Stored data:

—————

(* ===== verification/_CoqProject ===== *)
-Q . S2P
Prelude.v
JobStatus.v
Job.v
GoHeap.v
PriorityQueue.v
Retry.v
JobRepo.v
Scheduler.v
PriorityScheduler.v
JobRecovery.v
MasterTypes.v
CrashTypes.v
MasterState.v
MasterJobs.v
TimeoutManager.v
Healthy.v
AppErrors.v
Minimizer.v
BotAgent.v
BotRegistry.v
Regex.v
CrashSignature.v
Crash.v
Corpus.v
CampaignStore.v
CampaignService.v
CampaignMonitor.v
DomainCampaign.v
CampaignQuery.v
Base64.v
MasterCrash.v
MasterRecovery.v
BotService.v
JobService.v
BotPoller.v
WsHub.v
SseEvents.v
SseManager.v
StorageRetry.v
Sql.v
CorpusStore.v
Paths.v
FileBackend.v
FileStorage.v
CorpusQuarantine.v
Dedup.v
CorpusService.v
CorpusSync.v
CleanupManager.v
JobOutcome.v
Http.v
HttpAuth.v
HttpCors.v
HttpValidation.v
RateLimit.v
HttpStack.v
ReproScorer.v
ReproService.v
BotWork.v
(* ===== verification/Prelude.v ===== *)
(** * PandaFuzz: a verified model of its scheduling, state and result handling

    PandaFuzz (src/, Go) coordinates fuzzing: a master keeps bots, jobs and
    campaigns in memory and in a database, hands jobs to bots, watches deadlines,
    retries what fails and stores crashes and coverage; services and a poller
    sit on top of that state; the domain packages (src/pkg/domain) have their
    own entities, queues and registries.  This library models these parts as
    executable functions and proves what they guarantee, and where they do not.

    ** Files and what they model

    Foundations:
    - Prelude.v: machine integers, time, errors, results, the [io] monad with its
      weakest preconditions, strings, record update, shared lemmas and tactics.
    - AppErrors.v: the structured errors of src/pkg/errors/errors.go and their
      type tests.
    - Regex.v, Base64.v, GoHeap.v: the parts of Go's regexp, strings,
      encoding/base64 and container/heap that the program relies on.

    Jobs and their queue (src/pkg/domain/job):
    - JobStatus.v: types/status.go.  Statuses are strings, as in Go;
      [transitions] is the table of [CanTransitionTo].
    - Job.v: types/job.go.  [Job] is the struct, a method is a function returning
      the changed record, and [job_step] is one call of any method.
    - PriorityQueue.v: the queue of scheduler/priority_queue.go (heap slice plus
      index map); [pq_step] is one operation.
    - JobRepo.v: repository/interface.go as a type class with laws
      ([JobRepository], [RepoLaws]) and a map-backed instance.
    - Scheduler.v: scheduler/queue.go over any repository; [pool_step]
      interleaves workers, clients and maintenance.
    - PriorityScheduler.v, JobRecovery.v: the [PriorityScheduler] of
      priority_queue.go, and scheduler/job_recovery.go.

    The master (src/pkg/master, src/pkg/common, src/pkg/retry):
    - Retry.v: policy.go and manager.go of src/pkg/retry: error classification,
      the retry loop with backoff, the circuit breaker, the resilient client.
    - MasterTypes.v, CrashTypes.v: bots, jobs, results and typed errors of
      src/pkg/common.
    - MasterState.v: the caches and the persistence of state_core.go,
      state_bot.go, state_job.go and state.go; MasterJobs.v has the theorems on
      assignment, completion, orphans and caches.
    - TimeoutManager.v: timeouts.go.  Healthy.v: what the operations of the state
      do when no call to the database fails.
    - MasterCrash.v: state_crash.go: processing and reading of crashes, coverage
      and corpus updates.
    - MasterRecovery.v: recovery.go, and the loading of state.go.
    - BotPoller.v: bot_poller.go, over the services, the time-out manager and
      the crashes of the state; the replies of the bots are parameters.
    - WsHub.v: websocket.go: the hub, its clients and its callers as steps of
      one state, with the notifications of the server.

    Services (src/pkg/service):
    - BotService.v, JobService.v: bot_service.go and job_service.go, with the
      optimised operations of src/pkg/master/state_adapter.go.
    - CampaignStore.v: campaigns and their storage as a class with laws
      (campaign_queries.go of src/pkg/storage); CampaignService.v:
      campaign_service.go; CampaignMonitor.v: src/pkg/master/campaign_state.go.
    - Minimizer.v: crash_minimizer.go.
    - CorpusService.v, CorpusQuarantine.v, Dedup.v: corpus_service.go,
      corpus_quarantine.go and dedup_service.go, over the storage below.
    - ReproService.v: reproducibility_service.go: the queue of requests over the
      heap of GoHeap.v, with the queue manager and the workers as steps.
      ReproScorer.v: reproducibility_scorer.go in binary64, over a class for the
      storage; the order of a map is an argument.
    - FileStorage.v: file_storage.go: the file interface of the services as a
      class with laws, and its two implementations.

    The storage (src/pkg/storage):
    - StorageRetry.v: retry.go, and the runner of the migrations.
    - Sql.v: what the statements need of a database: tables, constraints,
      transactions and a script of faults.
    - CorpusStore.v: the statements of corpus_queries.go, dedup_queries.go,
      storage_interface_impl.go, campaign_queries.go and sqlite.go that the
      corpus and crash services run, over the tables of migrations.go.
    - Paths.v: path/filepath, as far as it is used.  FileBackend.v:
      backend/filesystem.go over a disk with faulty system calls.

    Other domains (src/pkg/domain):
    - BotAgent.v, BotRegistry.v: bot/types, bot/registry over the interface of
      bot/repository, with its health checker.
    - CrashSignature.v, Crash.v: crash/types.
    - Corpus.v: corpus/types.
    - DomainCampaign.v, CampaignQuery.v: campaign/types and campaign/query.

    The event stream (src/pkg/api/v1/sse, src/pkg/clients/go):
    - SseEvents.v: events.go, filters.go and the history of types.go, the wire
      format of client.go and its reader, sse.go of the Go client.
    - SseManager.v: manager.go and client.go: clients behind pointers, bounded
      channels and the event loop as steps ([step], [run]).

    The bot (src/pkg/bot):
    - CorpusSync.v: corpus_sync.go: the synchronisation of a local corpus with
      the master, uploads, downloads and presigned files.
    - CleanupManager.v: cleanup_manager.go over a tree of files, with its ticker.
    - JobOutcome.v: job_status_classifier.go.
    - BotWork.v: the work cycle of agent.go with the jobs of client.go, the cache
      of api.go and the books of executor_fuzzer.go.  Jobs are pointers that the
      goroutines share; a handler is a step; the clock is a sequence of readings;
      the master ([MasterLink]) and the fuzzers ([Fuzzing]) are classes.

    The middleware of the API (src/pkg/api/v1/middleware), with the requests and
    error responses of Http.v:
    - HttpAuth.v: auth.go, over a class for JSON and HMAC ([TokenLib]).
    - HttpCors.v: cors.go.  HttpValidation.v: validation.go, with the JSON
      decoder as an argument.
    - RateLimit.v: ratelimit.go, over classes for the token buckets ([Rate]) and
      for Redis ([Redis]).
    - HttpStack.v: stack.go, recovery.go and the chain of the handlers.

    ** How parts interact

    The queue, the priority scheduler and the recovery manager are proved
    against the repository interface, and run on its instance; so are the bot
    registry and the campaign services against theirs.  The master state uses
    the retry loop of Retry.v around transactions of a key-value database; the
    time-out manager runs operations of the master state inside a retry loop of
    its own; the recovery manager, the services and the poller hold the time-out
    manager, and through it the state, and compose the operations of both.
    Recovery also drives the campaign storage.  Crashes of the master carry
    base64 input, decoded by Base64.v.  The corpus services run the statements
    of CorpusStore.v through the retry loop of StorageRetry.v, and keep contents
    behind the class of FileStorage.v.

    ** Conventions

    A Go [int], [int64], [uint64] is a [Z] with its wrap-around written out; a
    [time.Time] is a number of nanoseconds, [time.Now()] an argument or, in the
    master, the next value of a clock in the state; a nil pointer or nil map is
    [None]; an error is a value of [goerror]; a run-time panic is the [Panic]
    outcome of [res].  Map iteration, which Go randomises, takes the order as an
    argument constrained only to be a permutation; random jitter is an argument.
    Cached objects are reached through one pointer each, so a write to a field
    is a write to the cache at that key, and takes effect at once.  A section
    under a mutex is one step.  Strings are sequences of bytes, and the case
    mapping and trimming of Go's strings package is the one of ASCII.  Binary64
    numbers are the computable ones of the Standard Library.  SHA-256, UUIDs,
    the target program, remote replies and SQL text are parameters; where a
    theorem needs something of them it is a named hypothesis or a class of laws
    with an instance.

    ** What the theorems show

    - The master: a successful assignment or completion leaves caches and
      database in agreement; with a transient database failure it does not,
      because caches are written before the commit; one bot can be given two
      jobs by concurrent requests; orphan detection is exact; deadlines are
      enforced except for jobs whose bot left the cache; a crash can be read
      back with its input, unless a retry lost it.
    - Recovery of the master: on a healthy database exactly the orphaned jobs go
      back to the pool, exactly the stale jobs are deleted, a failed bot gives
      its job back; but a maintenance round strands the jobs of the bots it
      resets.
    - Services: an idle bot that asks gets a fitting job and its report ends it;
      pages of a listing cover it; creation, cancellation and registration do
      what they say and nothing else; where heartbeats are lost, missing things
      are reported wrongly and deadlines are not renewed.
    - The queue: every reachable priority queue is a heap with an exact set of
      IDs and sorts its jobs; jobs handed to workers are locked with completed
      dependencies; retries are bounded; worker IDs are never lost or shared;
      selection can loop for ever on jobs that wait.  Job recovery releases,
      restarts or fails exactly the right jobs, unless the repository enforces
      the transition table.
    - Retry: the loop always ends within its budget with the right result; the
      breaker's state is a function of its failures.
    - Entities: every reachable job, crash, agent and corpus collection is well
      formed; signatures identify traces up to their top functions and
      libraries; minimised inputs still crash and are no longer than before.
    - Campaigns: quotas and status tables are kept; checks complete exactly what
      is finished; queries filter, order and page exactly.
    - The poller: a report of a finished job ends the job; a bot that missed
      five polls is never polled again; its backoff doubles only until the
      first success; a bot that reports no job loses the reference to its job.
    - The websocket hub: every run keeps it well formed, and its only panic is a
      message to a topic with a closed subscriber, which a slow client leaves
      behind for good.
    - The event stream: a run of the manager keeps it well formed or panics in
      one of three ways, of which one is a close that hits a send; a broadcast
      reaches exactly who it should; the Go client reads back what was written, if
      its lines are clean; but early subscriptions are lost, and the history
      replays the wrong events.
    - The storage: a retried call ends within its attempts; migrations resume
      after any failure; the keys of the tables stay unique; objects are stored
      atomically, inside their bucket; both file storages keep their interface.
      But a missing row is never recognised, nothing is ever marked as
      synchronised, and no file leaves the quarantine.
    - Corpus and crash services: contents load as they were stored; a file is
      added exactly when its contents are new; a crash joins its group.  But no
      group is ever created, nothing is ever shared between campaigns, a bot
      gets the same files again and again, and a job never gets a corpus.
    - The bot: uploads are neither lost nor doubled, downloads of presigned files
      are atomic, trimming removes the oldest files and no more than needed, and
      the statistics of a cleanup are true.  But a file with a short name ends the
      bot, and a new policy ends the schedule of its cleanups.
    - The work of a bot: completing a job is exact; a job that was never
      acknowledged is given up in the end.  But jobs arrive without time-out and
      lease, so a running job is stopped by the next cycle, unless an older
      completion or a recovery comes first; a job that is being prepared is given
      up; the end of a job is reported for whatever job is current; and a stop
      with a job never ends.
    - Reproductions: every accepted request is accounted for, and the scores of a
      platform count exactly its results.  But a tick on a full channel loses the most urgent request, a
      request gets one attempt, and the trend depends on the order of a map.
    - The middleware: behind the chain, no application state changes without a
      signed token; tokens are read back; every key has a rate of its own, and
      the cleaning of the limiters is invisible; strict mode accepts exactly the
      documents within its limits.  But a limit per API key refuses nothing, a
      body in chunks is not checked, and arrays hide any depth.

    ** Fuel and bounds

    The retry loop takes [MaxRetries + 1] units, one per attempt, and
    [execute_spec] shows that they suffice; so does the one of the storage
    ([with_retry_spec]).  The selection loop of the priority
    scheduler has no bound in the code: with fuel one more than the number of
    held jobs it returns when no job has to wait ([ps_selection_sound]), and for
    no fuel when all do ([ps_selection_livelock]).  The removal of all matches
    of a regular expression takes one unit per character, since a match removes
    at least one ([remove_matches_fuel]).  The loops of the minimisers take one
    unit per halving, doubling or position of the input, and their soundness
    theorems show that they return.  The exchange sorts take one unit per slot.
    All other loops are structural.

    ** What is not modelled

    Contexts and their deadlines (but for the one a heartbeat looks at), logging,
    goroutine start-up and tickers (a ticker is the repetition of its action);
    the text of SQL statements other than those of CorpusStore.v and the
    connection pool, whose own retries of a transaction only add attempts to the
    ones modelled; HTTP and websocket transport, the routes and the handlers behind
    the middleware, the listing of directories and log files; process control of
    fuzzers and the transfers of the bot; third-party queues; configuration, commands and the web front end.  The
    sorted and time-range listings of the state, the trends of the campaign
    statistics and the job statistics are SQL text or formatted dates. *)

From Stdlib Require Import ZArith Lia Ascii String.
From Corelib Require Export SpecFloat.
From stdpp Require Export base gmap strings list option pretty sorting.
Open Scope string_scope.
Open Scope list_scope.
Open Scope Z_scope.

Declare Scope go_scope.
Delimit Scope go_scope with go.
Lemma down_loop_heap fuel (h : list B) i n :
  n - i ≤ fuel → n ≤ length h → down_inv h i n → (0 < i < n → ordered_at h i) →
  heap_upto (down_loop lt idput fuel h i n).1 n.
Proof.
  revert h i. induction fuel as [|fuel IH]; intros h i Hf Hn Hinv Hi; simpl.
  { intros k Hk. pose proof (parent_lt k). destruct (decide (k = i)) as [->|]; [by apply Hi|].
    apply Hinv; lia. }
  destruct (down_child lt h i n) as [j|] eqn:E.
  - destruct (down_step _ _ _ _ Hn Hinv E) as [H1 H2].
    apply down_child_Some in E as (Hij & _); [|done].
    apply IH; rewrite ?length_swap; [lia|done..].
  - intros k Hk. destruct (decide (k = i)) as [->|]; [by apply Hi|].
    destruct (decide (parent k = i)) as [Hp|]; [|by apply Hinv].
    intros x y Hx Hy. eapply (down_child_None h i n k); try done. by rewrite <- Hp.
Qed.

(** [down] restores the heap when it moves the element, and otherwise leaves at
    most the element's relation to its parent broken, which [up] then repairs. *)
Lemma down_spec (h : list B) i n :
  i < n → n ≤ length h → down_inv h i n →
  let '(h', moved) := down lt idput h i n in
  length h' = length h ∧ h' ≡ₚ h ∧ (∀ k, n ≤ k → h' !! k = h !! k) ∧
  (if moved then heap_upto h' n else h' = h ∧ up_inv h' i n).
Proof.
  intros Hi Hn Hinv. unfold down. pose proof (down_loop_frame (n - i) h i n Hn) as Hf.
  destruct (n - i) as [|fuel] eqn:En; [lia|]. simpl in *.
  destruct (down_child lt h i n) as [j|] eqn:E.
  - pose proof (down_step _ _ _ _ Hn Hinv E) as [H1 H2].
    apply down_child_Some in E as (Hij & _); [|done].
    pose proof (down_loop_heap fuel (pswap h i j) j n) as Hh.
    pose proof (down_loop_frame fuel (pswap h i j) j n) as Hf'. rewrite length_swap in *.
    destruct (down_loop lt idput fuel (pswap h i j) j n) as [h' i'].
    destruct Hf as (?&?&?&?&?), Hf' as (?&?&?&?&?); [done|].
    split_and!; try done. destruct (Nat.ltb_spec i i'); [|lia]. apply Hh; try done. lia.
  - destruct Hf as (?&?&?&?&?). split_and!; try done.
    rewrite Nat.ltb_irrefl. split; [done|]. destruct Hinv as [Hord Hbr]. split; [|done].
    intros k Hk Hki. destruct (decide (parent k = i)) as [Hp|]; [|by apply Hord].
    intros x y Hx Hy. eapply (down_child_None h i n k); try done. by rewrite <- Hp.
Qed.

Lemma fix_spec (h : list B) i n :
  i < n → n ≤ length h → down_inv h i n →
  let '(h1, moved) := down lt idput h i n in
  let h' := if moved then h1 else up lt idput h1 i in
  length h' = length h ∧ h' ≡ₚ h ∧ (∀ k, n ≤ k → h' !! k = h !! k) ∧ heap_upto h' n.
Proof.
  intros Hi Hn Hinv. pose proof (down_spec h i n Hi Hn Hinv) as H.
  destruct (down lt idput h i n) as [h1 [|]]; [done|].
  destruct H as (?&?&?& -> & Hup). unfold up.
  destruct (up_loop_frame (S i) h i) as (?&?&Hfr).
  split_and!; try done; [|apply up_loop_heap; lia || done].
  intros k Hk. apply Hfr; lia.
Qed.

(** The root of a heap precedes every element. *)
Lemma heap_root (h : list B) x k y :
  heap_upto h (length h) → h !! 0 = Some x → h !! k = Some y → le x y.
Proof.
  intros Hh Hx. revert y. induction k as [k IH] using lt_wf_ind; intros y Hy.
  destruct k as [|k]; [simplify_eq; apply le_refl|].
  pose proof (lookup_lt_Some _ _ _ Hy) as Hlen.
  pose proof (parent_lt (S k) ltac:(lia)) as Hp.
  destruct (lookup_lt_is_Some_2 h (parent (S k))) as [z Hz]; [lia|].
  apply (le_trans _ z); [by eapply IH|]. eapply (Hh (S k)); try done. lia.
Qed.

Definition is_heap (h : list B) : Prop := heap_upto h (length h).

Lemma is_heap_nil : is_heap [].
Proof. intros k Hk. simpl in Hk. lia. Qed.

Lemma heap_upto_take (h : list B) n : n ≤ length h → heap_upto h n → is_heap (take n h).
Proof.
  intros Hn Hh k Hk x y. rewrite length_take in Hk. pose proof (parent_lt k).
  rewrite !lookup_take_lt by lia. apply Hh. lia.
Qed.

Lemma slice_pop_spec (h : list B) x n :
  length h = S n → h !! n = Some x → slice_pop h = Some (x, take n h) ∧ x :: take n h ≡ₚ h.
Proof.
  intros Hl Hx. unfold slice_pop. rewrite last_lookup, Hl. simpl. rewrite Hx.
  rewrite Nat.sub_0_r. split; [done|].
  rewrite <- (take_drop n h) at 2. rewrite (drop_S h x n Hx), (drop_ge h (S n)) by lia.
  by rewrite <- Permutation_cons_append.
Qed.

Lemma heap_push_spec (h : list B) x :
  is_heap h → is_heap (heap_push lt idput h x) ∧ heap_push lt idput h x ≡ₚ x :: h.
Proof.
  intros Hh. unfold heap_push, up, is_heap.
  destruct (up_loop_frame (S (length h)) (h ++ [x]) (length h)) as (Hl & Hp & _).
  rewrite Hl. split; [|rewrite Hp; by rewrite <- Permutation_cons_append].
  assert (length (h ++ [x]) = S (length h)) as -> by (rewrite length_app; simpl; lia).
  apply up_loop_heap; [lia..|rewrite length_app; simpl; lia|]. split.
  - intros k Hk Hne y z. pose proof (parent_lt k). rewrite !lookup_app_l by lia. apply Hh. lia.
  - intros _ c y z Hc Hpc. pose proof (parent_lt c). lia.
Qed.

Lemma heap_remove_spec (h : list B) i :
  is_heap h → i < length h →
  ∃ x h', heap_remove lt idput h i = Some (x, h') ∧ h !! i = Some x ∧ x :: h' ≡ₚ h ∧ is_heap h'.
Proof.
  intros Hh Hi. destruct (lookup_lt_is_Some_2 h i Hi) as [x Hx].
  destruct (length h) as [|n] eqn:Hn; [lia|]. unfold heap_remove. rewrite Hn.
  replace (S n - 1) with n by lia. destruct (Nat.eqb_spec n i) as [->|Hne].
  { destruct (slice_pop_spec h x i Hn Hx) as [-> Hp]. do 2 eexists. split_and!; try done.
    apply heap_upto_take; [lia|]. intros k Hk. apply Hh. lia. }
  assert (Swap idput h i n = Some (pswap h i n)) as ->.
  { unfold swap, Swap. rewrite Hx. destruct (lookup_lt_is_Some_2 h n) as [y ->]; [lia|done]. }
  assert (∀ k, pswap h i n !! k =
    if decide (k = n) then h !! i else if decide (k = i) then h !! n else h !! k) as Hl.
  { intros k. apply lookup_swap; lia. }
  assert (down_inv (pswap h i n) i n) as Hinv.
  { split.
    - intros k Hk Hki Hpk y z. pose proof (parent_lt k). rewrite !Hl, !decide_False by lia.
      apply Hh. lia.
    - intros Hi0 c y z Hc Hpc. pose proof (parent_lt i Hi0). pose proof (parent_lt c).
      rewrite !Hl, !decide_False by lia. intros Hy Hz. apply (le_trans _ x).
      + eapply (Hh i); try done. lia.
      + eapply (Hh c); try done; [lia|]. by rewrite Hpc. }
  pose proof (fix_spec (pswap h i n) i n ltac:(lia)) as Hfix. rewrite length_swap in Hfix.
  specialize (Hfix ltac:(lia) Hinv). destruct (down lt idput (pswap h i n) i n) as [h1 moved].
  destruct Hfix as (Hf1 & Hf2 & Hf3 & Hf4).
  set (h2 := if moved then h1 else up lt idput h1 i) in *. clearbody h2. rewrite Hn in Hf1.
  assert (h2 !! n = Some x) as Hlast by (rewrite Hf3, Hl, decide_True by done; done).
  destruct (slice_pop_spec h2 x n Hf1 Hlast) as [-> Hp]. do 2 eexists. split_and!; try done.
  - by rewrite Hp, Hf2, swap_Permutation.
  - apply heap_upto_take; [lia|done].
Qed.

Lemma heap_remove_panics (h : list B) i : length h ≤ i → heap_remove lt idput h i = None.
Proof.
  intros Hi. unfold heap_remove. destruct (Nat.eqb_spec (length h - 1) i) as [E|E].
  - unfold slice_pop. destruct h; [done|]. simpl in *. lia.
  - unfold Swap. by rewrite (lookup_ge_None_2 h i).
Qed.

(** [heap.Pop] returns the root, which precedes every element. *)
Lemma heap_pop_spec (h : list B) :
  is_heap h → h ≠ [] →
  ∃ x h', heap_pop lt idput h = Some (x, h') ∧ h !! 0 = Some x ∧ x :: h' ≡ₚ h ∧ is_heap h' ∧
          (∀ y, y ∈ h → le x y).
Proof.
  intros Hh Hne. destruct (length h) as [|n] eqn:Hn; [by destruct h|].
  destruct (lookup_lt_is_Some_2 h 0) as [x Hx]; [lia|].
  unfold heap_pop. rewrite Hn. replace (S n - 1) with n by lia.
  assert (Swap idput h 0 n = Some (pswap h 0 n)) as ->.
  { unfold swap, Swap. rewrite Hx. destruct (lookup_lt_is_Some_2 h n) as [y ->]; [lia|done]. }
  assert (∀ k, pswap h 0 n !! k =
    if decide (k = n) then h !! 0 else if decide (k = 0) then h !! n else h !! k) as Hl.
  { intros k. apply lookup_swap; lia. }
  unfold down. replace (n - 0) with n by lia.
  pose proof (down_loop_frame n (pswap h 0 n) 0 n) as Hfr.
  pose proof (down_loop_heap n (pswap h 0 n) 0 n) as Hhp. rewrite length_swap in *.
  destruct (down_loop lt idput n (pswap h 0 n) 0 n) as [h2 i'].
  destruct Hfr as (Hf1 & Hf2 & _ & _ & Hf3); [lia|]. rewrite Hn in Hf1.
  assert (h2 !! n = Some x) as Hlast by (rewrite Hf3, Hl, decide_True by done; done).
  destruct (slice_pop_spec h2 x n Hf1 Hlast) as [Hsp Hp]. simpl in *. rewrite Hsp.
  do 2 eexists. split_and!; try done.
  - by rewrite Hp, Hf2, swap_Permutation.
  - apply heap_upto_take; [lia|]. apply Hhp; try lia. split; [|by intros ?%Nat.lt_irrefl].
    intros k Hk Hk0 Hpk y z. pose proof (parent_lt k). rewrite !Hl, !decide_False by lia.
    apply Hh. lia.
  - intros y [k Hk]%list_elem_of_lookup. by eapply heap_root.
Qed.

(** [heap.Fix] after one element was overwritten in place. *)
Lemma heap_fix_spec (h : list B) i y :
  is_heap h → i < length h →
  is_heap (heap_fix lt idput (<[i := y]> h) i) ∧ heap_fix lt idput (<[i := y]> h) i ≡ₚ <[i := y]> h.
Proof.
  intros Hh Hi. destruct (lookup_lt_is_Some_2 h i Hi) as [x Hx].
  assert (down_inv (<[i := y]> h) i (length h)) as Hinv.
  { split.
    - intros k Hk Hki Hp a b. rewrite !list_lookup_insert_ne by done. by apply Hh.
    - intros Hi0 c a b Hc Hpc. pose proof (parent_lt i Hi0). pose proof (parent_lt c).
      rewrite !list_lookup_insert_ne by lia. intros Ha Hb. apply (le_trans _ x).
      + eapply (Hh i); try done.
      + eapply (Hh c); try done. by rewrite Hpc. }
  unfold heap_fix, is_heap. rewrite length_insert.
  pose proof (fix_spec (<[i := y]> h) i (length h) Hi) as Hf. rewrite length_insert in Hf.
  specialize (Hf ltac:(lia) Hinv). destruct (down lt idput _ i _) as [h1 moved].
  destruct Hf as (Hf1 & Hf2 & _ & Hf4). by rewrite Hf1.
Qed.
End plain.

(** ** Items that carry their position

    The program's items are ordered by part of their contents ([val]) and have a
    position field that [put] writes and [val] does not read.  On items that
    satisfy [P] the program's comparison is [lt] on the contents; erasing the
    positions turns each heap operation into the plain one. *)
Section transfer.
Context {A B : Type} (val : A → B) (lt : B → B → bool) (less : A → A → bool).
Context (put : nat → A → A) (pos : A → nat) (P : A → Prop).
Hypothesis val_put : ∀ i x, val (put i x) = val x.
Hypothesis pos_put : ∀ i x, pos (put i x) = i.
Hypothesis P_put : ∀ i x, P x → P (put i x).
Hypothesis less_val : ∀ x y, P x → P y → less x y = lt (val x) (val y).

Abbreviation vals := (fmap (M := list) val).
Abbreviation idput := (fun (_ : nat) (x : B) => x).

—————

ASSIGNMENT → Scan the lines above, and whenever one holds the string "element", copy it.

PROBLEM SOLUTION →
(** [down] restores the heap when it moves the element, and otherwise leaves at
    most the element's relation to its parent broken, which [up] then repairs. *)
(** The root of a heap precedes every element. *)
(** [heap.Pop] returns the root, which precedes every element. *)
(** [heap.Fix] after one element was overwritten in place. *)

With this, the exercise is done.